(Stored data entries)
Lemma put_doc_lookup_same n i body s :
  lookup_doc (put_doc n i body s).2 n (VStr i)
  = dbs s !! n ≫= (λ docs, put_slot body (docs !! i)).
Proof.
  unfold lookup_doc. rewrite put_doc_dbs.
  destruct (dbs s !! n) as [docs|] eqn:En; simpl; [|by rewrite En].
  destruct (put_slot body (docs !! i)) as [d|] eqn:Ep.
  - rewrite lookup_insert_eq. simpl. by rewrite lookup_insert_eq.
  - rewrite En. simpl. unfold put_slot in Ep.
    destruct (docs !! i) as [d|]; [by destruct (rev_matches _ _)|done].
Qed.

Lemma put_doc_lookup_other n i body s n' i' :
  (n', i') ≠ (n, i) →
  lookup_doc (put_doc n i body s).2 n' (VStr i') = lookup_doc s n' (VStr i').
Proof.
  intros Hne. unfold lookup_doc. rewrite put_doc_dbs.
  destruct (dbs s !! n) as [docs|] eqn:En; [|done].
  destruct (put_slot body (docs !! i)) as [d|]; [|done].
  rewrite lookup_insert. case_decide; [subst n'|done].
  rewrite En. simpl. rewrite lookup_insert_ne; [done|congruence].
Qed.

Lemma put_doc_exists n i body s n' :
  dbs (put_doc n i body s).2 !! n' = None ↔ dbs s !! n' = None.
Proof.
  rewrite put_doc_dbs.
  destruct (dbs s !! n) as [docs|] eqn:En; [|done].
  destruct (put_slot body (docs !! i)) as [d|]; [|done].
  rewrite lookup_insert. case_decide; [subst n'|done].
  by rewrite En.
Qed.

● **EXERCISE DETAILS**
An exact copy of all the records above is the required answer.

● **EXPECTED ANSWER**
Lemma put_doc_lookup_same n i body s :
  lookup_doc (put_doc n i body s).2 n (VStr i)
  = dbs s !! n ≫= (λ docs, put_slot body (docs !! i)).
Proof.
  unfold lookup_doc. rewrite put_doc_dbs.
  destruct (dbs s !! n) as [docs|] eqn:En; simpl; [|by rewrite En].
  destruct (put_slot body (docs !! i)) as [d|] eqn:Ep.
  - rewrite lookup_insert_eq. simpl. by rewrite lookup_insert_eq.
  - rewrite En. simpl. unfold put_slot in Ep.
    destruct (docs !! i) as [d|]; [by destruct (rev_matches _ _)|done].
Qed.

Lemma put_doc_lookup_other n i body s n' i' :
  (n', i') ≠ (n, i) →
  lookup_doc (put_doc n i body s).2 n' (VStr i') = lookup_doc s n' (VStr i').
Proof.
  intros Hne. unfold lookup_doc. rewrite put_doc_dbs.
  destruct (dbs s !! n) as [docs|] eqn:En; [|done].
  destruct (put_slot body (docs !! i)) as [d|]; [|done].
  rewrite lookup_insert. case_decide; [subst n'|done].
  rewrite En. simpl. rewrite lookup_insert_ne; [done|congruence].
Qed.

Lemma put_doc_exists n i body s n' :
  dbs (put_doc n i body s).2 !! n' = None ↔ dbs s !! n' = None.
Proof.
  rewrite put_doc_dbs.
  destruct (dbs s !! n) as [docs|] eqn:En; [|done].
  destruct (put_slot body (docs !! i)) as [d|]; [|done].
  rewrite lookup_insert. case_decide; [subst n'|done].
  by rewrite En.
Qed.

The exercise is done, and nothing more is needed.